Mechanisms of FOXK1-regulated glycolipid metabolism in mediating TOX-induced histone lactylation to promote CD8⁺ T cell exhaustion in high-grade serous ovarian cancer.

To determine whether FOXK1 induces CD8⁺ T cell exhaustion via histone lactylation in high-grade serous ovarian cancer (HGSOC). Cellular studies utilized qRT-PCR and Western blotting to compare FOXK1 expression in normal ovarian vs. cancer cells. Western blot assessed proteins linked to aerobic glycolysis, lipid metabolism, histone ubiquitination, and epithelial-mesenchymal transition (EMT). Cell migration/invasion were evaluated via scratch and Transwell assays. In vivo, a mouse ovarian cancer model was established. Lactate and lipid levels in supernatants/tissues were measured using Oil Red O and detection kits. TOX and glucose and lipid metabolism regulatory factors were analyzed by H&E staining and immunohistochemistry.
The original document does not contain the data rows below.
(** [total_tokens] holds a string. *)
Definition mistyped_text : string :=
  json ("{" +:+ agent_json "alpha" "2024-01-01T11:55:00" "'many'" +:+ "}").

(** [last_update] is no timestamp. *)
Definition misdated_text : string :=
  json ("{" +:+ agent_json "alpha" "2024-01-01T11:55:00" "1200"
        +:+ ", " +:+ agent_json "beta" "yesterday" "3400" +:+ "}").

(** [last_update] carries a UTC offset. *)
Definition aware_text : string :=
  json ("{" +:+ agent_json "alpha" "2024-01-01T11:55:00+00:00" "1200" +:+ "}").

(** The same instant written with [T] and with a space. *)
Definition stamp_T_text : string :=
  json ("{" +:+ agent_json "alpha" "2024-01-01T11:55:00" "1200" +:+ "}").
Definition stamp_space_text : string :=
  json ("{" +:+ agent_json "alpha" "2024-01-01 11:55:00" "1200" +:+ "}").

Definition blob_of (text : string) : dict pyval :=
  match loads text with
  | Ok (VDict raw) => raw
  | _ => []
  end.

Definition started : AgentEvent :=
  mk_AgentEvent (VStr "sess-x") (VStr "started")
                (VDatetime (mk_datetime 2024 1 1 11 59 30 0 None))
                (VDict [("ticket", VStr "T-1")]) (VStr "9f2c").

(** The same event with its timestamp already turned into text. *)
Definition started_as_text : AgentEvent :=
  mk_AgentEvent (VStr "sess-x") (VStr "started") (VStr "2024-01-01T11:59:30")
                (VDict [("ticket", VStr "T-1")]) (VStr "9f2c").

End Demo.

(** ** rich: the table of [generate_agents_table] *)

(** What the command-line layer can raise besides the exceptions above:
    [rich.errors.NotRenderableError], which [Table.add_row] raises for a cell
    that is neither text nor [None]. *)
Inductive cli_exc : Type :=
| Python (e : exc_class)
| NotRenderableError.

Inductive cresult (A : Type) : Type :=
| Done (a : A)
| Fail (e : cli_exc).
Arguments Done {A} a.
Arguments Fail {A} e.

Definition cbind {A B} (r : cresult A) (k : A -> cresult B) : cresult B :=
  match r with
  | Done a => k a
  | Fail e => Fail e
  end.

(** A result of the layer below, seen from the command line. *)
Definition py {A} (r : result A) : cresult A :=
  match r with
  | Ok a => Done a
  | Raise e => Fail (Python e)
  end.

Declare Scope cres_scope.
Delimit Scope cres_scope with cres.
Notation "x <- c ;; k" := (cbind c (fun x => k))
  (at level 100, c at next level, right associativity) : cres_scope.

(** A column as [Table.add_column] declares it; [justify] is ["left"] and
    [no_wrap] is [False] unless given. *)
Record Column : Type := mk_Column {
  header : string;
  style : string;
  justify : string;
  no_wrap : bool
}.

(** A [rich.table.Table]: its title, its columns and the cells of its rows,
    in the order of the [add_row] calls. *)
Record Table : Type := mk_Table {
  title : string;
  columns : list Column;
  rows : list (list string)
}.

Definition add_column (c : Column) (t : Table) : Table :=
  mk_Table (title t) (columns t ++ [c]) (rows t).

(** One cell of [add_row]: text stays, [None] is the empty cell, any other
    value of a snapshot is not renderable. *)
Definition renderable (v : pyval) : cresult string :=
  match v with
  | VStr s => Done s
  | VNone => Done ""
  | _ => Fail NotRenderableError
  end.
The expression levels of immune related factors and the proportion of positive immune detection points in the supernatant of CD8+ T cell culture and tumor tissue were detected by ELISA kits and flow cytometry. Ovarian cancer cells showed elevated FOXK1, glycolysis proteins, lipid regulators, histone ubiquitination, EMT markers, lactate, and lipids compared to normal cells. Tumor tissues exhibited higher glycolysis proteins, lipid regulators, ubiquitination, and lipids than non-cancerous tissue. FOXK1 knockdown in SKOV3 cells reduced lactate, lipids, glucose uptake, glycolysis/lipid proteins, and inhibited proliferation/migration/invasion, while enhancing CD8 + T cell proliferation, immune checkpoint positivity, and immune factors, with decreased apoptosis. In mice, FOXK1 knockdown reduced tumor volume, TOX, glycolipid regulators, ubiquitination, and lipids, but increased immune factors and checkpoint-positive cells in tissues. FOXK1 regulates glycolipid metabolism and TOX histone lactylation, driving CD8 + T cell exhaustion, suggesting novel immunotherapy targets. SUPPLEMENTARY INFORMATION: The online version contains supplementary material available at 10.1038/s41598-025-32938-3.